• **What is required**
This exercise calls for the line with "(** The entry", the line with "Lemma is_Some_requirements V", and all lines between them in the material below, output exactly and with no other lines.

● ● ●

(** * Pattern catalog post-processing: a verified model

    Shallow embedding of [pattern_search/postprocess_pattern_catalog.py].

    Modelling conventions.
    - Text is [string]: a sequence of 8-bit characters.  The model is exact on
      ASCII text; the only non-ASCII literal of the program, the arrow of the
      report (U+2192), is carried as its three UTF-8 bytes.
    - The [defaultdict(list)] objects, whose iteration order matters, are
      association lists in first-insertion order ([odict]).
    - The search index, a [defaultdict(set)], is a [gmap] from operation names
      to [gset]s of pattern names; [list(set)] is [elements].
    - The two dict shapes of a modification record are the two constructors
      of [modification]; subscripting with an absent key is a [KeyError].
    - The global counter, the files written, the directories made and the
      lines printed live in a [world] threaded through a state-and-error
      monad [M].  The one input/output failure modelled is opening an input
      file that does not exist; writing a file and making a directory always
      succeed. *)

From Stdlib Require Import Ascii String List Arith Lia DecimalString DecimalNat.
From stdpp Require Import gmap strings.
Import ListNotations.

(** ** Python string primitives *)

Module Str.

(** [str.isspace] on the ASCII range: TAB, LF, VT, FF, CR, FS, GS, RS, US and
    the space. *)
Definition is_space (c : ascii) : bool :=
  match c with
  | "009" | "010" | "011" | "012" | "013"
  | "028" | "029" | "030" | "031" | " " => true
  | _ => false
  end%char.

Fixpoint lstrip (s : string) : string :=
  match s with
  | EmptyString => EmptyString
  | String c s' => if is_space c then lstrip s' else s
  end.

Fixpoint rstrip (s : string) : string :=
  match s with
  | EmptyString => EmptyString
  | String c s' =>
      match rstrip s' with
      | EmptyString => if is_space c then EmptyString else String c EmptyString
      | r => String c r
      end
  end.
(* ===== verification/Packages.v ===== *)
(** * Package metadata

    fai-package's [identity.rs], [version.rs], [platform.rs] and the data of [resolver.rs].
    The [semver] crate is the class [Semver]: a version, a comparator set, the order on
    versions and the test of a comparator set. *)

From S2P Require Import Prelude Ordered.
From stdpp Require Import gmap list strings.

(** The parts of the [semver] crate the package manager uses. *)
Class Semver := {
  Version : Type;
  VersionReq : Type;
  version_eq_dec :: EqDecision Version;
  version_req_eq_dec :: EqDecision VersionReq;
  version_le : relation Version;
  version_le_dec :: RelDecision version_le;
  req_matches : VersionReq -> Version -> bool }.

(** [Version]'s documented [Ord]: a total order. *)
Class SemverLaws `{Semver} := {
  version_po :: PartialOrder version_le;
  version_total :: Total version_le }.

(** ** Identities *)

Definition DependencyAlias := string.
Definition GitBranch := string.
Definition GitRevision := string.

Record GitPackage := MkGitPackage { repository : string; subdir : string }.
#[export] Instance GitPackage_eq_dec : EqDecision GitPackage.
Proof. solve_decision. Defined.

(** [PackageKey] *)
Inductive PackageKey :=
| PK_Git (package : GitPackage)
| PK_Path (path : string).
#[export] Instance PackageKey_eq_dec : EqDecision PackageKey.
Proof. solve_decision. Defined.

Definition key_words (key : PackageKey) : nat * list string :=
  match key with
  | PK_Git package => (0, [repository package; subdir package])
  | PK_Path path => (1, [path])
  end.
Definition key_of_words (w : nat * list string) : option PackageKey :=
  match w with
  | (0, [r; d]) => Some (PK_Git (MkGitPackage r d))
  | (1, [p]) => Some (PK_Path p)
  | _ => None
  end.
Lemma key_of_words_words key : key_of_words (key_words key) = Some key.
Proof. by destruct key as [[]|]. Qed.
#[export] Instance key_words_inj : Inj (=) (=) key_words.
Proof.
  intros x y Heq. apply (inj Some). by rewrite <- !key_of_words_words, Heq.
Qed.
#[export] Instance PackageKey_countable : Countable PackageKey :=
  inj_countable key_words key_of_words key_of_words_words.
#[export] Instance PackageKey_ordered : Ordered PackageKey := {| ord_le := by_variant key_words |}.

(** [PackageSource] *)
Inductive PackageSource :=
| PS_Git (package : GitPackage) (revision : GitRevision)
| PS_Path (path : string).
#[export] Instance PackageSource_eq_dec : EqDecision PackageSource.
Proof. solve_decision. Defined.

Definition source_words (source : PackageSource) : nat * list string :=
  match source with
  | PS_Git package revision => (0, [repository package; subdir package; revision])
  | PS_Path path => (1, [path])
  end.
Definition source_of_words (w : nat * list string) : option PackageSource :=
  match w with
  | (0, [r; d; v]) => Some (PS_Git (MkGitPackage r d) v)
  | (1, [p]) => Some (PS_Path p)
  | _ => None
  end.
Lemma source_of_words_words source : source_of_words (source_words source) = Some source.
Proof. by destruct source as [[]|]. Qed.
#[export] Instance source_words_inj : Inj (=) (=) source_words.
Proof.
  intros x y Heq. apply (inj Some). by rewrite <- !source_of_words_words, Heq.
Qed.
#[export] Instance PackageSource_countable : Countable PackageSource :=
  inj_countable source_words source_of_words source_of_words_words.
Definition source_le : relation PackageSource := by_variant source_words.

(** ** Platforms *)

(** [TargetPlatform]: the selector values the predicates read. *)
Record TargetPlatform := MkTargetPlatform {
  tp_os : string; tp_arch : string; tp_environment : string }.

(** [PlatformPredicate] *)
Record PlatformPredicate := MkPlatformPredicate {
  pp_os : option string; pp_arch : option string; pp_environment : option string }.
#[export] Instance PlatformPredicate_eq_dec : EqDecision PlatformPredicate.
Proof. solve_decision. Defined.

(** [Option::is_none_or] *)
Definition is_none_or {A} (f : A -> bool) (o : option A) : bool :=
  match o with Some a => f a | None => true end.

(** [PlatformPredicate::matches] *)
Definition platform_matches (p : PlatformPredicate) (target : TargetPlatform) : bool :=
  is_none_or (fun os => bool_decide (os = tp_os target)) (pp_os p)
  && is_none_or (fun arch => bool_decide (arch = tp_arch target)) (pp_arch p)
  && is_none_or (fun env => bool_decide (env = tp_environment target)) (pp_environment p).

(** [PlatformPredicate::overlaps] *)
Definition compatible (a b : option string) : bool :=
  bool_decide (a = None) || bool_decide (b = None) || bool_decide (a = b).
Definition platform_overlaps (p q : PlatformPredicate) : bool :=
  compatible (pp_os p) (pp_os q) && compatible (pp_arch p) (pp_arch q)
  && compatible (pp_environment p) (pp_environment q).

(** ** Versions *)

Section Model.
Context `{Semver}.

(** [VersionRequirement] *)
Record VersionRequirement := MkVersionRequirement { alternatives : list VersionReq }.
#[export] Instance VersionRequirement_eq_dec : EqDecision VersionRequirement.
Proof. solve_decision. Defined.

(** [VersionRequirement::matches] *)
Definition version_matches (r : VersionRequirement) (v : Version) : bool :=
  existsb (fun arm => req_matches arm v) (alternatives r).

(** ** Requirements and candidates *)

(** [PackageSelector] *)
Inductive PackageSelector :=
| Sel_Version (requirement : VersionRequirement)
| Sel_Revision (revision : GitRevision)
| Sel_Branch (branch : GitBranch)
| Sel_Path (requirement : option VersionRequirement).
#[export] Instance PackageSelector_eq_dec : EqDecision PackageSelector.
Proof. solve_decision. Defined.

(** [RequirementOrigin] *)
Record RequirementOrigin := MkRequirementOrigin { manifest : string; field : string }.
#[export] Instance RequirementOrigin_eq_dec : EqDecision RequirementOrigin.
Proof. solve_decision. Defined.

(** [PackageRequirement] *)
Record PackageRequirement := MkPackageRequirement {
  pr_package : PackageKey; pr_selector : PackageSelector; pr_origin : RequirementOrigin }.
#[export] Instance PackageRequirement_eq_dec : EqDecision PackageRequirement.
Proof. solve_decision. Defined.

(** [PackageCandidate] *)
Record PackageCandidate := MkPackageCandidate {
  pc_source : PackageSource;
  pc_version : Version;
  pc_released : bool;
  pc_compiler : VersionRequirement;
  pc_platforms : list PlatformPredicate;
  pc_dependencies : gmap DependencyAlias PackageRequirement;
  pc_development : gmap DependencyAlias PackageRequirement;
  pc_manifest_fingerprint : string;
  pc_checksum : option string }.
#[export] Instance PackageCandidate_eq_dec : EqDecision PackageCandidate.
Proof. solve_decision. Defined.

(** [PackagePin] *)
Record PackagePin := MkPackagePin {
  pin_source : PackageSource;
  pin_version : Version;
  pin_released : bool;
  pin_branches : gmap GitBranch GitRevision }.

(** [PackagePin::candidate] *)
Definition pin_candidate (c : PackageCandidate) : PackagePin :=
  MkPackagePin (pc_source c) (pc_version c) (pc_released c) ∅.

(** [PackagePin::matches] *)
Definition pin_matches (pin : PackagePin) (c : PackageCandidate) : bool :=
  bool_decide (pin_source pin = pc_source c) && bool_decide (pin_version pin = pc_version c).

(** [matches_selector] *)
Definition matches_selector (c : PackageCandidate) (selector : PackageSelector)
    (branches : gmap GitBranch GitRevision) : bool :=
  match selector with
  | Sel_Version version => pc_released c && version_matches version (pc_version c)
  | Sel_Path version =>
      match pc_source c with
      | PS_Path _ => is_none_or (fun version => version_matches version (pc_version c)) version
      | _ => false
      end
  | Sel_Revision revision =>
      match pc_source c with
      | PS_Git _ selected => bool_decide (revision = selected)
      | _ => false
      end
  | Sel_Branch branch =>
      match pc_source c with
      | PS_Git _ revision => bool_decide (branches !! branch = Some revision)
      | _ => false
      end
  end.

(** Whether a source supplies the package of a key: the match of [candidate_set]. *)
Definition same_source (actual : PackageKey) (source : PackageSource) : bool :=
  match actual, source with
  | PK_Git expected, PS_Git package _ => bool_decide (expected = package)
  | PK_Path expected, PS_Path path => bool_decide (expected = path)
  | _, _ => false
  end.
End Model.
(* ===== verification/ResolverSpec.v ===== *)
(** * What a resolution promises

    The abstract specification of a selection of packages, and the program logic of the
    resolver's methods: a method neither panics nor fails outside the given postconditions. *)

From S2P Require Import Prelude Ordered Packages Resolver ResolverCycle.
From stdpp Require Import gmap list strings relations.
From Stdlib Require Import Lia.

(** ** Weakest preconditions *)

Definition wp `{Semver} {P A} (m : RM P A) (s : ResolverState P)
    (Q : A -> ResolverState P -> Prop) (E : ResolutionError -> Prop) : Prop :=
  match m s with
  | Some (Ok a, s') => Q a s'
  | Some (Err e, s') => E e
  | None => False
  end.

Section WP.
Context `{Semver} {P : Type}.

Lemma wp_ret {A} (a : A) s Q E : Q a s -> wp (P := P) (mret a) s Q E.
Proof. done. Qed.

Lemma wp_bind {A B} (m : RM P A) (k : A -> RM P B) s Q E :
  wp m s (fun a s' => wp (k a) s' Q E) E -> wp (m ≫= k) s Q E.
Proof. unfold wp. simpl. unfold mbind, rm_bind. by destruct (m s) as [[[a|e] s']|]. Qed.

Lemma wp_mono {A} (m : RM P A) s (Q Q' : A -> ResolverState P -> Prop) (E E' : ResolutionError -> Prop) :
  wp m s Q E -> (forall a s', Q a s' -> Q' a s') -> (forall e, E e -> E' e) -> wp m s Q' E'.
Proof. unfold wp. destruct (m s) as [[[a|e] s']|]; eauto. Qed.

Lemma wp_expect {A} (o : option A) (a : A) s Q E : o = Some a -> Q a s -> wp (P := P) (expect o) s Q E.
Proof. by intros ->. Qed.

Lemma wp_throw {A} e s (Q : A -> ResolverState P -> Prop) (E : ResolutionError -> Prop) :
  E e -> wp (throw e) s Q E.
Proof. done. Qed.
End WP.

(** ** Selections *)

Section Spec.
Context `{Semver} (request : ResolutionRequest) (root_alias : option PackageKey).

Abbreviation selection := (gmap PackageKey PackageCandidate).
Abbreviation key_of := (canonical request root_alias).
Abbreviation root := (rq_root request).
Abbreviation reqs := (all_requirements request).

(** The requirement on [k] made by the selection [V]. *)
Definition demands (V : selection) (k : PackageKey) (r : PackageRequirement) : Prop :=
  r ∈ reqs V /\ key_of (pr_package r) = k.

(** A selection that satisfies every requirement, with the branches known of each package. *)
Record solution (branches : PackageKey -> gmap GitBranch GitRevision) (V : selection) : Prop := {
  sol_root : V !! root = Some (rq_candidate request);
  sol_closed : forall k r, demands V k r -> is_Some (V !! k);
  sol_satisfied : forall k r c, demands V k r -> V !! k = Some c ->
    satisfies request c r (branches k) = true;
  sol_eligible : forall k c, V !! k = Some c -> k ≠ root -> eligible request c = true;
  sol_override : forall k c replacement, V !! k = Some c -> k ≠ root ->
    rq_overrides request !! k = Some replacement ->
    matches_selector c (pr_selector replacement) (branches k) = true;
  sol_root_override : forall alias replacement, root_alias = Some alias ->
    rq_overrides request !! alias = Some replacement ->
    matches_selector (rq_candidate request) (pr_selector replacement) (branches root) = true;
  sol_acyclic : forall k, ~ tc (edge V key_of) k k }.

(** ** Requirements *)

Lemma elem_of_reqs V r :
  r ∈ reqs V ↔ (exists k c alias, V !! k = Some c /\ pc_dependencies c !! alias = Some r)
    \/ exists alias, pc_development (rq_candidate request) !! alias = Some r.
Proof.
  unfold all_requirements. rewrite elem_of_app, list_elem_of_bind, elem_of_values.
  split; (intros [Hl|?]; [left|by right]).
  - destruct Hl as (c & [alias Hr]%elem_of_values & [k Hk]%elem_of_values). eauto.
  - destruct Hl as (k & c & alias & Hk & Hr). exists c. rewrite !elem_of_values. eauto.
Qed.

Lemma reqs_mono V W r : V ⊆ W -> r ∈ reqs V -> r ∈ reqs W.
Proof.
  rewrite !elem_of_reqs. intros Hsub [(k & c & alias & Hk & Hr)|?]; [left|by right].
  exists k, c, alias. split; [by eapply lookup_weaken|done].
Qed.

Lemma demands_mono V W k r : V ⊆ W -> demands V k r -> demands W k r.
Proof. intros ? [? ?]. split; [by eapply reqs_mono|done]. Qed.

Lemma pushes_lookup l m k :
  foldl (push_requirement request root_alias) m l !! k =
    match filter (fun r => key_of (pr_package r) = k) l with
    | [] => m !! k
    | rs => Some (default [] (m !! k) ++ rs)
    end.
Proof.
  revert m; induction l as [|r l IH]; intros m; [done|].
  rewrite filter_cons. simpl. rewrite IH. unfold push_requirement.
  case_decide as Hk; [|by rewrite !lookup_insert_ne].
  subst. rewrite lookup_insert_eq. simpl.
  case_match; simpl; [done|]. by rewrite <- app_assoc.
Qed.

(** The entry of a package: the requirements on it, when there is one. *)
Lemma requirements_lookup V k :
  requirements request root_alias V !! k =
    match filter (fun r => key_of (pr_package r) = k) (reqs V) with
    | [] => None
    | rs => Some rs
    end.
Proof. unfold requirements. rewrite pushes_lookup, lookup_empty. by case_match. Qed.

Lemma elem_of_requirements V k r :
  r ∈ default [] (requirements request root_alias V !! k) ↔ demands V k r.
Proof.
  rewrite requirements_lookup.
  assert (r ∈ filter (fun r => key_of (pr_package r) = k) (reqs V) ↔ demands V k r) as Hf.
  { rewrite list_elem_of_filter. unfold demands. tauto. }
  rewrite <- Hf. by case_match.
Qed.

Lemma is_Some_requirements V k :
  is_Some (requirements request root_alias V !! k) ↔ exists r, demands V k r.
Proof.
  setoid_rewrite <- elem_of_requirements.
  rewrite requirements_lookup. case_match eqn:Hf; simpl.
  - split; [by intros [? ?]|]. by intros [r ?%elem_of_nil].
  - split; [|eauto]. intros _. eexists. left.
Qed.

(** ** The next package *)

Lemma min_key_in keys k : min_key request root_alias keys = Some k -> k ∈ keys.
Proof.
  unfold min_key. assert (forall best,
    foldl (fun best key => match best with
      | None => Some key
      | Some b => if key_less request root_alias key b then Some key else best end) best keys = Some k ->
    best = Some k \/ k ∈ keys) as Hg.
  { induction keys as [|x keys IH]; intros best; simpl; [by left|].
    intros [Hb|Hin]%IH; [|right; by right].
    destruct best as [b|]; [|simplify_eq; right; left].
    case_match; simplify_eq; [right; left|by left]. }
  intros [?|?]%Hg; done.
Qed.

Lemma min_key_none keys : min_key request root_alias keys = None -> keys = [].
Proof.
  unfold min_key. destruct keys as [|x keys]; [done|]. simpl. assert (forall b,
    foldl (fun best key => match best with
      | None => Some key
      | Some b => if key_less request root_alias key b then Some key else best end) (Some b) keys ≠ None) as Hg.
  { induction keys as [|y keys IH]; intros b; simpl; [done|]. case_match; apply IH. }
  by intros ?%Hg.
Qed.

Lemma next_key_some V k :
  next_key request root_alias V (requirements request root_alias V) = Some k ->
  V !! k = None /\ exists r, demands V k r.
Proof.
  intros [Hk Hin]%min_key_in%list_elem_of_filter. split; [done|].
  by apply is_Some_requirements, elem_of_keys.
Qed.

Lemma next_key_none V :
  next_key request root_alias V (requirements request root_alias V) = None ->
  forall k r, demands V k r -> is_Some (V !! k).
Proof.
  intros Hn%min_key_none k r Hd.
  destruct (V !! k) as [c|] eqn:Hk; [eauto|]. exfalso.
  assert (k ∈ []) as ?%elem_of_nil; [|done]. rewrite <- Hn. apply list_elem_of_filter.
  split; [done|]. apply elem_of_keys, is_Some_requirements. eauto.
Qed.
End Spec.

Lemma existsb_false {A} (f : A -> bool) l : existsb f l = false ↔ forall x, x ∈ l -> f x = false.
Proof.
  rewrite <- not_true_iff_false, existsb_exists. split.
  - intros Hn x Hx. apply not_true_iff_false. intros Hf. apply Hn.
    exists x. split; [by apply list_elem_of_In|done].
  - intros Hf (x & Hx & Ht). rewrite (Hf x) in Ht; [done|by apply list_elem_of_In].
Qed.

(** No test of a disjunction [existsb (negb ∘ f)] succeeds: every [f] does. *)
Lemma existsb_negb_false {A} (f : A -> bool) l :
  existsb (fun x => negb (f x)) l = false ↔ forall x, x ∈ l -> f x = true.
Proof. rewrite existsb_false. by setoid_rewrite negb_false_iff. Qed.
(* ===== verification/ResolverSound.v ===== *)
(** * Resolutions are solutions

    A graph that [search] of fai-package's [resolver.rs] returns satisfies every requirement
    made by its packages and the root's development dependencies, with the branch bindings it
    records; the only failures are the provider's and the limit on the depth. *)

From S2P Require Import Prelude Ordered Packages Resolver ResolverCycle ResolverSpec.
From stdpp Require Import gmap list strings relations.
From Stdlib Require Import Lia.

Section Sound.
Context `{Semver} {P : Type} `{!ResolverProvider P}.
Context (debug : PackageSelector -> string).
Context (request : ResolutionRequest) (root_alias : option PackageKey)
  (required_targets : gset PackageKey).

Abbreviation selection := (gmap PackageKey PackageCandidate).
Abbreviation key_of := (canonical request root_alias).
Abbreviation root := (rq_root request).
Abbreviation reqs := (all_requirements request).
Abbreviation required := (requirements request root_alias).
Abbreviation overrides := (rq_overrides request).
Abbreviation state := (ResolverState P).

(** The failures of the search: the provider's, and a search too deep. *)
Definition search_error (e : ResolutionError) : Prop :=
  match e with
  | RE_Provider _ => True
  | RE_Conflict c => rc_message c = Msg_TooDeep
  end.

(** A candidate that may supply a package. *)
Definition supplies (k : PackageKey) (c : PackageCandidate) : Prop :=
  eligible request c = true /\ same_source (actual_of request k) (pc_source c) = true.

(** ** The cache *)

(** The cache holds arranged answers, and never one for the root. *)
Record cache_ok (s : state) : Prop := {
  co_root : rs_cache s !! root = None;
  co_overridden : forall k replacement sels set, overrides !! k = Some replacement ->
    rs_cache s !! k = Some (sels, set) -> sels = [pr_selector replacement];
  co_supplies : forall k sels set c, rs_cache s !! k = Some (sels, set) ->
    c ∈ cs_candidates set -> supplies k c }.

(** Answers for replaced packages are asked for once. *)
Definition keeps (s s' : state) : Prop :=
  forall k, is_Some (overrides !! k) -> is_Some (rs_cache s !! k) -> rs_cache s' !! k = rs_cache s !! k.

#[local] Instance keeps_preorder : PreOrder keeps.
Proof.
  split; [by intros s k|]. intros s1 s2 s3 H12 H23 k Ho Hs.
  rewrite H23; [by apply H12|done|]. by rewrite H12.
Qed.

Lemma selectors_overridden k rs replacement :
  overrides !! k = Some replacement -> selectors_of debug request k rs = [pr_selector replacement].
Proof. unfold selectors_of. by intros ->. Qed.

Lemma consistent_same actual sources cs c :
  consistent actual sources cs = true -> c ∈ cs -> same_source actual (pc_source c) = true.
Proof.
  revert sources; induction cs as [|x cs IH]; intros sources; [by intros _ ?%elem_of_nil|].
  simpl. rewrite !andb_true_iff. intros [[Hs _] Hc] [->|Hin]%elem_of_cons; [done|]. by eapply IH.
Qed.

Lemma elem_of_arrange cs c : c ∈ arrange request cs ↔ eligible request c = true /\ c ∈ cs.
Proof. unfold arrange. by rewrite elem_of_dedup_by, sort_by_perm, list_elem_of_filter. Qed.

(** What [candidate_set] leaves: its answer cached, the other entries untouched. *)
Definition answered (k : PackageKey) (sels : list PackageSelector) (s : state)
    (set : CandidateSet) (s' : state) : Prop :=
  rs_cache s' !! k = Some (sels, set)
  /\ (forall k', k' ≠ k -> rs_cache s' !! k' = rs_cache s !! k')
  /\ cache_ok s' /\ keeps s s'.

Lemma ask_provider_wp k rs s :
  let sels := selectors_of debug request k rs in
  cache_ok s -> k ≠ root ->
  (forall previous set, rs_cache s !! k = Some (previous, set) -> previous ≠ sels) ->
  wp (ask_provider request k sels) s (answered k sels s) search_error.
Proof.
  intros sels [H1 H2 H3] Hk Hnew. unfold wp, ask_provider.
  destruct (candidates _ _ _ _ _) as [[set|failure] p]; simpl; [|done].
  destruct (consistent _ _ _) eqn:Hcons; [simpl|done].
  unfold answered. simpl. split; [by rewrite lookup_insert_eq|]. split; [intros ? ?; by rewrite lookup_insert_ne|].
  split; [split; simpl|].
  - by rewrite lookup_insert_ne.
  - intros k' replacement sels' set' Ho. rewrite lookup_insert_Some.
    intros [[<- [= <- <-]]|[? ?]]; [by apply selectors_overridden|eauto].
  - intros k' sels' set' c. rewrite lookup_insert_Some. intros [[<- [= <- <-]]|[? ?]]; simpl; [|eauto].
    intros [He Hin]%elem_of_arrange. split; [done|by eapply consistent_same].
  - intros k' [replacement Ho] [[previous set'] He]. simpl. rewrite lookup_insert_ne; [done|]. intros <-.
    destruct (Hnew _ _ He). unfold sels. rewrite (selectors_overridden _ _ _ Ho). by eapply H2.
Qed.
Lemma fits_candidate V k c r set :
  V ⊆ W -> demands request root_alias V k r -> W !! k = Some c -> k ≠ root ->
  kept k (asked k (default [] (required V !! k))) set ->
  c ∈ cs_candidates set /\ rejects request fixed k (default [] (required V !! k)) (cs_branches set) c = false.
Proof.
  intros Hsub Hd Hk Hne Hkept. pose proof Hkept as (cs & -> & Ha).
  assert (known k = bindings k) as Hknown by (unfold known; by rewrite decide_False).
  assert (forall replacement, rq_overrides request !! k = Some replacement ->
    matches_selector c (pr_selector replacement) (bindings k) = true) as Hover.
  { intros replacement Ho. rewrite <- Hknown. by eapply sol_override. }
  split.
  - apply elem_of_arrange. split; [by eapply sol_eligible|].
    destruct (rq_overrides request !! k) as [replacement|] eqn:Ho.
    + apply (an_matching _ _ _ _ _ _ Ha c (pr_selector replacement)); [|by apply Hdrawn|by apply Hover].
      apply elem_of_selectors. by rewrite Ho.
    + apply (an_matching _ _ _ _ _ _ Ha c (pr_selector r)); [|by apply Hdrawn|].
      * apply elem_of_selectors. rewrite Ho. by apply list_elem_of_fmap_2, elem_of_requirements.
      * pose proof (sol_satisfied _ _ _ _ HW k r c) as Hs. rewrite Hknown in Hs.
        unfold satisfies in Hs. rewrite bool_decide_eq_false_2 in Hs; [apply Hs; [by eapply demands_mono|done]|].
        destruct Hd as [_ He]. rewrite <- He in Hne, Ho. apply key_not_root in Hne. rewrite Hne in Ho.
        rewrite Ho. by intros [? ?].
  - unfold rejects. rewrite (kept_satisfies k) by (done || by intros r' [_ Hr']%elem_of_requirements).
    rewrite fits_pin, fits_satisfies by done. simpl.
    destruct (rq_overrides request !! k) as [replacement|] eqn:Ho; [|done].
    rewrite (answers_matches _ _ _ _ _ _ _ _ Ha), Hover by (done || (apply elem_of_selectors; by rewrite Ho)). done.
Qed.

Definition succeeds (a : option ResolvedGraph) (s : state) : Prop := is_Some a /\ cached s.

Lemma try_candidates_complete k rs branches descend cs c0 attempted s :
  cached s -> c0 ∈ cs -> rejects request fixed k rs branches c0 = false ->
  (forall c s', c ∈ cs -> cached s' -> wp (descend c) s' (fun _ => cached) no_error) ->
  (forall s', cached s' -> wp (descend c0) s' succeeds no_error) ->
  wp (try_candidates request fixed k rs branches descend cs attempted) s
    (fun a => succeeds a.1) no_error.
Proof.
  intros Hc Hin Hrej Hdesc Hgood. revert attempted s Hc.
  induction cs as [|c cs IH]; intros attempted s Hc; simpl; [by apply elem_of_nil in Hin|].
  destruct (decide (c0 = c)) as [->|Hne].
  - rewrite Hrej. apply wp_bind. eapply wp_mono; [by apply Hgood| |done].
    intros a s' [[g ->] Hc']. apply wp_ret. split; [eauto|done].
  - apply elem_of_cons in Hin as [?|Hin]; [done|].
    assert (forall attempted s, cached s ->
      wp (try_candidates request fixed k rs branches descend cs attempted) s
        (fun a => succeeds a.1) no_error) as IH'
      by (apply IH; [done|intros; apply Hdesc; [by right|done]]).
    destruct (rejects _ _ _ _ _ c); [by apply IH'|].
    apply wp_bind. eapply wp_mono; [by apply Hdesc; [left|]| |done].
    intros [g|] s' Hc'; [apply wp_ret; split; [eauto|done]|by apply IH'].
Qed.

● ● ●

• **Reply to the task**
(** The entry of a package: the requirements on it, when there is one. *)
Lemma requirements_lookup V k :
  requirements request root_alias V !! k =
    match filter (fun r => key_of (pr_package r) = k) (reqs V) with
    | [] => None
    | rs => Some rs
    end.
Proof. unfold requirements. rewrite pushes_lookup, lookup_empty. by case_match. Qed.

Lemma elem_of_requirements V k r :
  r ∈ default [] (requirements request root_alias V !! k) ↔ demands V k r.
Proof.
  rewrite requirements_lookup.
  assert (r ∈ filter (fun r => key_of (pr_package r) = k) (reqs V) ↔ demands V k r) as Hf.
  { rewrite list_elem_of_filter. unfold demands. tauto. }
  rewrite <- Hf. by case_match.
Qed.

Lemma is_Some_requirements V k :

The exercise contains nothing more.